One century became another. Pap initiated me into the world of home doctoring—the mysteries of mange and foot rot, and the damage a motor car could do to a slow bluetick hound.

Finally, our old mare stumbled and broke an ankle. Pap dug a hole and shot her at an angle so that she’d fall right in. Then he set a fire of leaves and sticks, and stunk up the air with her cooking. He covered her bones with loam, and for years, cornstalks planted there grew ten feet high. Pap bought a cantankerous mule by the name of Sanderson, and we hitched her, braying and bellyaching, to the wagon. Evenings, we delivered groceries, and
picked up sweet hominy at the Daymens’ farm, watermelon and pumpkins from the Sylvesters’. Early mornings, we hauled bales of hay from one field to another. Pap was a good hand at turning a dime.

I went with him nights when he carried brown jugs to the outlying farms, and I kept watch by the road while men came for a trade. We raked in haunches of rabbit, fresh vegetables, apples, and tomatoes. We piled them in bushel baskets in the store—and we ate like kings.

After school, I ran the grocery. Coloreds came on Wednesdays; whites bustled in on Tuesdays and bought up stuff like it would be a month before Thursday came around.

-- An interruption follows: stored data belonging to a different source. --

(** Programs that succeed. *)
Lemma bind_Ok {A B} (m : M A) (f : A → M B) w w' b :
  (m ≫= f) w = (w', Ok b) ↔ ∃ w1 a, m w = (w1, Ok a) ∧ f a w1 = (w', Ok b).
Proof. unfold mbind, M_bind. destruct (m w) as [w1 [a|e]]; naive_solver. Qed.
Lemma each_cons_Ok {S A} (f : S → A → M S) s x l w w' s' :
  M_each f s (x :: l) w = (w', Ok s') ↔ ∃ w1 s1, f s x w = (w1, Ok s1) ∧ M_each f s1 l w1 = (w', Ok s').
Proof. cbn [M_each]. apply bind_Ok. Qed.
Lemma each_nil_Ok {S A} (f : S → A → M S) s w w' s' : M_each f s [] w = (w', Ok s') ↔ w' = w ∧ s' = s.
Proof. cbn. unfold mret, M_ret. naive_solver. Qed.
Lemma ret_Ok {A} (a b : A) w w' : (mret a : M A) w = (w', Ok b) ↔ w' = w ∧ b = a.
Proof. unfold mret, M_ret. naive_solver. Qed.
Lemma lift_Ok {A} (r : result ConnectError A) w w' a : lift r w = (w', Ok a) ↔ w' = w ∧ r = Ok a.
Proof. unfold lift. naive_solver. Qed.
Lemma fail_Ok {A} e w w' (a : A) : fail e w = (w', Ok a) ↔ False.
Proof. unfold fail. naive_solver. Qed.
Lemma with_code_Ok {A} code (r : result string A) a : with_code code r = Ok a ↔ r = Ok a.
Proof. destruct r; naive_solver. Qed.
Lemma recode_Ok {A} code (m : M A) w w' a : recode code m w = (w', Ok a) ↔ m w = (w', Ok a).
Proof. unfold recode. destruct (m w) as [? [|[|]]]; naive_solver. Qed.
Lemma attempt_Ok {A} (m : M A) w w' r : attempt m w = (w', Ok r) ↔ m w = (w', r).
Proof. unfold attempt. destruct (m w). naive_solver. Qed.
Lemma store_read_Ok {A} wrap (call : DB → result StoreError A) w w' a :
  store_read wrap call w = (w', Ok a) → ∃ w1, call (w_db w1) = Ok a.
Proof.
  intros (w1 & n & _ & Hc)%bind_Ok. exists w1. unfold call_db in Hc. by destruct (call (w_db w1)) as [x|]; simplify_eq/=.
Qed.
End world.

(** What the steps of a program that succeeded were. *)
Ltac succeeded :=
  repeat match goal with
  | H : mbind _ _ _ = (_, Ok _) |- _ => apply (proj1 (bind_Ok _ _ _ _ _)) in H as (? & ? & ? & H)
  | H : mret _ _ = (_, Ok _) |- _ => apply (proj1 (ret_Ok _ _ _ _)) in H as [? H]
  | H : lift _ _ = (_, Ok _) |- _ => apply (proj1 (lift_Ok _ _ _ _)) in H as [? H]
  | H : fail _ _ = (_, Ok _) |- _ => by apply (proj1 (fail_Ok _ _ _ _)) in H
  | H : recode _ _ _ = (_, Ok _) |- _ => apply (proj1 (recode_Ok _ _ _ _ _)) in H
  | H : attempt _ _ = (_, Ok _) |- _ => apply (proj1 (attempt_Ok _ _ _ _)) in H
  | H : with_code _ _ = Ok _ |- _ => apply (proj1 (with_code_Ok _ _ _)) in H
  end; subst.

(** ** Programs that respect a relation between worlds *)
Section respects.
Context `{DnsState} `{GitState} `{!Environment} (R : relation World) `{!PreOrder R}.

(** Whatever its outcome, the program goes to a related world. *)
Definition respects {A} (m : M A) : Prop := ∀ w, R w (m w).1.
(* ===== verification/RepoWriteTheorems.v ===== *)
(** * Writes to the repository are all or nothing

    While the repository lock is held, a transaction of repo_command.go either
    makes its commit or leaves every file as it was. *)
From S2P Require Import Config.
From S2P Require Export RepoWrite RepoFilesTheorems.

(** ** Undoing on the file system *)
Definition same_files (fs fs' : FS) : Prop :=
  ∀ q node, is_dir node = false → fs' !! q = Some node ↔ fs !! q = Some node.

(** Changes at and below a path. *)
Definition changed_at (fs : FS) (names : list string) (fs' : FS) : Prop :=
  wf_fs fs' ∧ open_way fs' names ∧
  ∀ q node, is_dir node = false → ¬ names `prefix_of` q → fs' !! q = Some node ↔ fs !! q = Some node.

Section undo.
Context `{Disk} (fs : FS) (Hwf : wf_fs fs) (names : list string).
Context (Hne : names ≠ []) (Hf : Forall normal names) (Hreq : normal_request (path_of names)).

(** What a capture of the path found. *)
Lemma CapturePath_Ok s :
  CapturePath fs (path_of names) = Ok s →
  open_way fs names ∧ is_protected (path_of names) = false ∧ ps_RelativePath s = path_of names ∧
  ps_data s = (match fs !! names with Some _ => Some (subtree fs names) | None => None end).
Proof.
  unfold CapturePath. intros Hok. apply result_bind_Ok in Hok as ([abs p] & Hres & Hok).
  pose proof (resolve_normal fs names abs p Hne Hf Hreq Hres) as ->. case_decide as Hnn; [done|].
  destruct (is_protected (path_of names)) eqn:Hprot; [done|]. apply result_bind_Ok in Hok as ([] & Hlinks & Hok).
  destruct (resolved_plain fs Hwf _ _ _ Hres Hnn Hlinks) as (Ha & Hfa & Heq & Hcomp & Hno).
  rewrite components_path_of in Hcomp by done. subst abs.
  assert (Hopen : open_way fs names).
  { apply Lstat_opens; [done|done|]. intros Hst. by rewrite Hst in Hok. }
  rewrite Lstat_open in Hok by done. destruct (fs !! names) as [node|].
  - destruct (has_link _); [done|]. by injection Hok as <-.
  - by injection Hok as <-.
Qed.
(* ===== verification/ServiceCommand.v ===== *)
(** * Actions on services: src/internal/app/controller/service_command.go

    An operator, the scheduler or the outbox asks for an action on a service;
    the controller creates a task for each node.  An update of images first
    plans the new tags, backs the service up when that is wanted, and commits
    the tags that are kept in files of the repository. *)
From S2P Require Export Forge ImageReports.

(** ** Requests *)
Inductive ServiceAction :=
| SERVICE_ACTION_UNSPECIFIED
| SERVICE_ACTION_DEPLOY
| SERVICE_ACTION_UPDATE
| SERVICE_ACTION_STOP
| SERVICE_ACTION_RESTART
| SERVICE_ACTION_BACKUP
| SERVICE_ACTION_DNS_UPDATE
| SERVICE_ACTION_CADDY_SYNC
| SERVICE_ACTION_CLOUDFLARE_TUNNEL_SYNC
| SERVICE_ACTION_IMAGE_CHECK.
Inductive ComposeRecreateMode :=
| COMPOSE_RECREATE_MODE_UNSPECIFIED
| COMPOSE_RECREATE_MODE_AUTO
| COMPOSE_RECREATE_MODE_NO_RECREATE
| COMPOSE_RECREATE_MODE_FORCE_RECREATE.
Record ImageUpdateSelection := MkImageUpdateSelection {
  sel_ImageName : string;
  sel_TargetTag : string;
  sel_UseDetected : bool;
}.
Record RunServiceActionRequest := MkRunServiceActionRequest {
  ra_ServiceName : string;
  ra_Action : ServiceAction;
  ra_NodeIds : list string;
  ra_DataNames : list string;
  ra_ImageUpdates : list ImageUpdateSelection;
  ra_UseAllDetectedImageUpdates : bool;
  ra_BackupBeforeUpdate : option bool;
  ra_BaseRevision : string;
  ra_CommitMessage : string;
  ra_ComposeRecreateMode : ComposeRecreateMode;
}.

Definition composeRecreateAuto : string := "auto".
Definition composeRecreateNo : string := "no_recreate".
Definition composeRecreateForce : string := "force_recreate".
Definition composeRecreateModeParam (taskType : string) (mode : ComposeRecreateMode) : string :=
  if decide (taskType ≠ TypeDeploy ∧ taskType ≠ TypeUpdate) then ""
  else match mode with
       | COMPOSE_RECREATE_MODE_NO_RECREATE => composeRecreateNo
       | COMPOSE_RECREATE_MODE_FORCE_RECREATE => composeRecreateForce
       | _ => composeRecreateAuto
       end.

(** Names, trimmed, each once, sorted. *)
Definition selection_name (names : list string) (selection : ImageUpdateSelection) : list string :=
  let name := TrimSpace (sel_ImageName selection) in
  if decide (name = "" ∨ name ∈ names) then names else names ++ [name].
Definition imageUpdateSelectionNames (selections : list ImageUpdateSelection) : list string :=
  string_sort (foldl selection_name [] selections).
Definition imageSelectionsUseDetected (selections : list ImageUpdateSelection) : bool :=
  existsb sel_UseDetected selections.
Definition sameNodeSet (left_ right_ : list string) : bool :=
  bool_decide (length left_ = length right_) && forallb (λ nodeID, bool_decide (nodeID ∈ left_)) right_.
Definition dedupeTaskKey (base nodeID : string) : string :=
  if decide (base = "") then "" else base +:+ ":" +:+ nodeID.

(** ** Settings: the image, the service, the controller, a default *)
Definition settled (values : list (option bool)) (fallback : bool) : bool := default fallback (head (omap id values)).
Section settings.
Context (cfg : ControllerConfig).
Definition cfg_setting (field : ControllerUpdatesConfig → option bool) : option bool := cc_Updates cfg ≫= field.
Definition effectiveDigestPin (update : UpdateConfig) (image : ImageUpdateConfig) : bool :=
  if IsDigestImageDiscovery (img_Discovery image) (upd_DiscoverySources update) then false
  else settled [img_DigestPin image; upd_DigestPin update; cfg_setting cu_DigestPin] true.
Definition effectiveImageAutoApply (update : UpdateConfig) (image : ImageUpdateConfig) : bool :=
  settled [img_AutoApply image; upd_AutoApply update; cfg_setting cu_AutoApply] false.
Definition effectiveBackupBeforeUpdate (update : option UpdateConfig) (image : option ImageUpdateConfig)
    (requestOverride : option bool) : bool :=
  settled [requestOverride; image ≫= img_BackupBeforeUpdate; update ≫= upd_BackupBeforeUpdate;
           cfg_setting cu_BackupBeforeUpdate] false.
Definition effectiveControllerSemverAllow : list string := default [] (cc_Updates cfg ≫= cu_Semver).
End settings.
(* ===== verification/AgentImageTheorems.v ===== *)
(** * Theorems on image updates on the agent

    The value the controller wrote is read back; the probe for versions ends
    and finds the last one; the candidates of an image. *)

(** ** The agent reads the image value the controller wrote

    [applyImageCurrentUpdate] (src/internal/app/controller/service_command.go)
    and [currentImageUpdateValue] (src/internal/app/agent/image_update.go) are
    two readings of the same file: a line of an environment file, or a scalar
    of a YAML document. *)
From S2P Require Export AgentImages.

(** ** Strings without white space and quotes *)
(** Visible ASCII characters other than quotes. *)
Definition plain_byte (c : Ascii.ascii) : bool :=
  let n := Ascii.nat_of_ascii c in bool_decide (33 ≤ n ≤ 126 ∧ n ≠ 34 ∧ n ≠ 39).
Definition plain (s : string) : bool := all_bytes plain_byte s.

Lemma all_bytes_app P s t : all_bytes P (s +:+ t) = all_bytes P s && all_bytes P t.
Proof.
  induction s as [|c s IH]; [done|]. change (P c && all_bytes P (s +:+ t) = P c && all_bytes P s && all_bytes P t).
  by rewrite IH, andb_assoc.
Qed.
Lemma all_bytes_rev P s : all_bytes P (String.rev s) = all_bytes P s.
Proof. induction s as [|c s IH]; [done|]. rewrite rev_cons, all_bytes_app, IH. cbn. by rewrite andb_true_r, andb_comm. Qed.
(** A text that starts with the encoding of a space, at either end, is not
    plain. *)
Lemma plain_prefix s e : plain s = true → HasPrefix s e = true → plain e = true.
Proof. intros Hs (t & ->)%HasPrefix_spec. unfold plain in Hs. rewrite all_bytes_app in Hs. by apply andb_true_iff in Hs as [? _]. Qed.
Lemma plain_leading encs s : plain s = true → Forall (λ e, plain e = false) encs → leading encs s = None.
Proof.
  intros Hs He. apply leading_None. eapply Forall_impl; [exact He|]. intros e Hf Hp.
  pose proof (plain_prefix s e Hs Hp). cbv beta in Hf. congruence.
Qed.
Lemma spaces_not_plain : Forall (λ e, plain e = false) space_encodings.
Proof. by_decision. Qed.
Lemma quotes_not_plain : Forall (λ e, plain e = false) quote_encodings.
Proof. by_decision. Qed.
Lemma plain_trims encs s n m :
  plain s = true → Forall (λ e, plain e = false) encs → trim_left encs n s = s ∧ trim_left encs m (String.rev s) = String.rev s.
Proof.
  intros Hs He. split; apply trim_left_stop, plain_leading; try done. unfold plain. by rewrite all_bytes_rev.
Qed.

(** ** Bytes that separate *)
#[export] Instance no_sep_dec c s : Decision (no_sep c s).
Proof. unfold no_sep. apply _. Defined.
Lemma no_sep_rev c s : no_sep c (String.rev s) ↔ no_sep c s.
Proof. unfold no_sep. by rewrite all_bytes_rev. Qed.
Lemma no_sep_cons c d s : no_sep c (String d s) ↔ d ≠ c ∧ no_sep c s.
Proof. unfold no_sep. cbn. by rewrite andb_true_iff, bool_decide_eq_true. Qed.
Lemma Index_byte c k v : no_sep c k → Index (k +:+ String c v) (String c "") = Some (String.length k).
Proof.
  induction k as [|d k IH]; intros Hk.
  - change ("" +:+ String c v) with (String c v). cbn. rewrite bool_decide_eq_true_2 by done. by destruct v.
  - apply no_sep_cons in Hk as [Hd Hk]. change (String d k +:+ String c v) with (String d (k +:+ String c v)).
    cbn. rewrite bool_decide_eq_false_2 by congruence. cbn. by rewrite (IH Hk).
Qed.
Lemma Index_none c s : no_sep c s → Index s (String c "") = None.
Proof.
  induction s as [|d s IH]; [done|]. intros [Hd Hs]%no_sep_cons. cbn.
  rewrite bool_decide_eq_false_2 by congruence. cbn. by rewrite (IH Hs).
Qed.
Lemma LastIndex_none c s : no_sep c s → LastIndex s (String c "") = None.
Proof.
  induction s as [|d s IH]; [done|]. intros [Hd Hs]%no_sep_cons. cbn. rewrite (IH Hs). cbn.
  by rewrite bool_decide_eq_false_2 by congruence.
Qed.
Lemma LastIndex_byte c p s : no_sep c s → LastIndex (p +:+ String c s) (String c "") = Some (String.length p).
Proof.
  intros Hs. induction p as [|d p IH].
  - change ("" +:+ String c s) with (String c s). cbn. rewrite LastIndex_none by done. cbn.
    rewrite bool_decide_eq_true_2 by done. by destruct s.
  - change (String d p +:+ String c s) with (String d (p +:+ String c s)). cbn. by rewrite IH.
Qed.
Lemma drop_after c p s : drop_bytes (S (String.length p)) (p +:+ String c s) = s.
Proof. induction p as [|d p IH]; [done|]. exact IH. Qed.
Lemma Cut_byte c k v : no_sep c k → Cut (k +:+ String c v) (String c "") = (k, v, true).
Proof.
  intros Hk. unfold Cut. rewrite Index_byte by done. rewrite take_bytes_app.
  change (String.length (String c "")) with 1. by rewrite Nat.add_1_r, drop_after.
Qed.
Lemma Index_first c s i : Index s (String c "") = Some i → no_sep c (take_bytes i s) ∧ s = take_bytes i s +:+ String c (drop_bytes (i + 1) s).
Proof.
  revert i. induction s as [|d s IH]; intros i; cbn; [done|]. destruct (decide (c = d)) as [<-|Hd].
  - rewrite bool_decide_eq_true_2 by done. destruct s; cbn; intros [= <-]; done.
  - rewrite bool_decide_eq_false_2 by done. cbn. intros (j & Hj & ->)%fmap_Some.
    destruct (IH j Hj) as [Hn Hs]. cbn. split; [by apply no_sep_cons|].
    change (String d s = String d (take_bytes j s +:+ String c (drop_bytes (j + 1) s))). by rewrite <-Hs.
Qed.
Lemma Cut_found c s k v : Cut s (String c "") = (k, v, true) → no_sep c k ∧ s = k +:+ String c v.
Proof. unfold Cut. destruct (Index s (String c "")) as [i|] eqn:Hi; [|done]. intros [= <- <-]. by apply Index_first. Qed.

(** ** Trimming around a byte that no space contains *)
Lemma TrimSpace_stable s :
  TrimSpace s = s ↔ leading space_encodings s = None ∧ leading (String.rev <$> space_encodings) (String.rev s) = None.
Proof.
  split.
  - intros Hs. destruct (TrimRightSpace_spec (TrimLeftSpace s)) as [Hr [u Hu]]. fold (TrimSpace s) in Hr, Hu.
    rewrite Hs in Hr, Hu. split; [|done]. destruct (TrimLeftSpace_spec s) as [Hl _]. apply leading_None. apply leading_None in Hl.
    eapply Forall_impl; [exact Hl|]. intros e He Hp. apply He. rewrite Hu. by apply HasPrefix_app.
  - intros [Hl Hr]. unfold TrimSpace, TrimLeftSpace. rewrite trim_left_stop by done. unfold TrimRightSpace.
    rewrite trim_left_stop by done. apply rev_involutive.
Qed.
Lemma plain_stable s : plain s = true → TrimSpace s = s.
Proof.
  intros Hs. apply TrimSpace_stable. split; [apply plain_leading; [done|apply spaces_not_plain]|].
  apply plain_leading; [unfold plain; by rewrite all_bytes_rev|]. by_decision.
Qed.
Definition equals : Ascii.ascii := "="%char.
Lemma leading_byte encs k c v :
  Forall (no_sep c) encs → leading encs k = None → leading encs (k +:+ String c v) = None.
Proof.
  intros Hc Hk. apply leading_None. apply leading_None in Hk. rewrite Forall_forall in Hc, Hk |- *.
  intros e He Hp. apply (Hk e He). specialize (Hc e He). clear -Hc Hp. revert k Hp.
  induction e as [|d e IH]; intros k Hp; [by destruct k|]. apply no_sep_cons in Hc as [Hd Hc].
  destruct k as [|f k].
  - change ("" +:+ String c v) with (String c v) in Hp. cbn in Hp. apply andb_true_iff in Hp as [Hp _].
    apply bool_decide_eq_true in Hp. congruence.
  - change (String f k +:+ String c v) with (String f (k +:+ String c v)) in Hp. cbn in Hp |- *.
    apply andb_true_iff in Hp as [-> Hp]. by apply IH.
Qed.
Lemma line_stable k v : TrimSpace k = k → TrimSpace v = v → TrimSpace (k +:+ String equals v) = k +:+ String equals v.
Proof.
  rewrite !TrimSpace_stable. intros [Hk _] [_ Hv]. split; [apply leading_byte; [by_decision|done]|].
  rewrite rev_app_distr, rev_cons, app_assoc. change (String equals "" +:+ String.rev k) with (String equals (String.rev k)).
  apply leading_byte; [by_decision|done].
Qed.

Miss Dovey was one of our Wednesday shoppers. She was black as night and so bony you could have scrubbed clothes on any part of her. She kept her hair in a rag, and under her long dress she was barefoot, like most of her kin. She shuffled in one morning while I was sitting on the floor, trying to stitch two hankies together. I had just uttered a swear word my pap had forbidden, when she looked over the counter.

“What in the world you doin’ down there, Miss Livvy?” she said. Her glasses were thick as Mason jar bottoms and the same celery-green.

“I’m tryin’ to sew a dress for my dolly, Miss Dovey,” I said. “But my thread won’t stay still.”

She took my work in her hands. “Hand me that needle, and I’ll show you how to knot that thread.”

And she did, the two of us sitting cross-legged on that wooden floor, her instructing me in the ways of gathering and hemming, lining up edges, and sewing on buttons. I often had to scramble up to box groceries and make change. The coloreds finally collected in great numbers to watch. I remembered my
manners and jumped up, saying, “You-all stay here, and I’ll get refreshments.”